Photo courtesy of http://cmcforum.com/
Photo courtesy of http://cmcforum.com/

Came across this great post over on Brian Dollar’s blog about helping children (yes children, NOT teens) deal with pornography. Here’s a clip. Head over to Brian’s blog to read the rest:

I received a tough email from a ministry friend this week.  It said, “I found out Sunday night that an 11 year old girl from my children’s church is addicted to porn. I am totally shocked because she seemed so quiet and shy, I would like to know how to approach her and minister to her.”

Unfortunately, this is a situation that happens more often than we would like to admit.  With the literal explosion of technology (including hand-held mobile devices) in the world of kids in the last five years, children are being exposed (sometimes even accidentally through pop-ups and spam links) to pornography at a very young age.

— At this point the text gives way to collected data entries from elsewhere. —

(** ** Frames on a stream *)

Lemma amstcp_read cmd f rest :
  in_width 16 cmd -> in_width 32 (len f) ->
  let input := amstcp cmd f ++ rest in
  (length input <? 6)%nat = false /\ le_decode (take 2 input) = cmd /\ le_decode (take 4 (drop 2 input)) = len f /\
  (len (drop 6 input) <? len f) = false /\ take (Z.to_nat (len f)) (drop 6 input) = f /\
  drop (Z.to_nat (len f)) (drop 6 input) = rest.
Proof.
  intros Hc Hl input. unfold input, amstcp, make_amstcp_header. rewrite <- !app_assoc.
  assert (H6 : drop 6 (le_encode 2 cmd ++ le_encode 4 (len f) ++ f ++ rest) = f ++ rest).
  { rewrite app_assoc. by apply drop_app_length'. }
  rewrite H6. split_and!.
  - apply Nat.ltb_ge. rewrite !length_app, !length_le_encode. lia.
  - rewrite take_app_length' by by rewrite length_le_encode. by apply (in_width_le_roundtrip 2).
  - rewrite drop_app_length', take_app_length' by by rewrite length_le_encode. by apply (in_width_le_roundtrip 4).
  - apply Z.ltb_ge. unfold len. rewrite length_app. lia.
  - unfold len. rewrite Nat2Z.id. by apply take_app_length.
  - unfold len. rewrite Nat2Z.id. by apply drop_app_length.
Qed.

(** A frame every transport accepts. *)
Definition wire_frame (f : bytes) : Prop := is_bytes f /\ (32 <= length f)%nat /\ len f <= MAX_TCP_FRAME.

As Kids Ministry Leaders, it is our responsibility to help parents be prepared for the most likely inevitable moment when their child is exposed to pornography.  It can be devastating to both child and parent.  Some things to keep in mind:

1)  DON’T overreact!
Don’t scream and yell at your child.  They are living in a hyper-sexualized world!  They are being fed a lie every day by society that sex is supposed to be dirty, twisted, and prevalent in their lives.  Is it any wonder that they are drawn to this?  Rather than overreact, have the conversation with them.  Ask questions like “Why do you think your parents don’t want you to view that sort of stuff?”  “What kind of damage do you think it can do to your mind and your heart?”  “Do you think viewing that sort of stuff is pleasing to God or part of His plan for your life?”.  By freaking out, you will cause your child to shut down rather than open up.

2)  Talk about GOD’S design for sex
Sexual urges are not abnormal.  Kids are not “weird” because they were lured into pornography.  God created us as sexual beings.  It wasn’t some sort of accident.  He has a plan for us to enjoy sex in the context of marriage.  He wants us to be wise about our own sexuality and control those urges just as we do other urges (hunger, anger, passion, etc.).  With God’s help, we can grow to become strong men and women who enjoy healthy sexuality as married couples.

Have you every talked to a child about pornography? What are some tips you’d recommend to have this kind of talk in a loving way?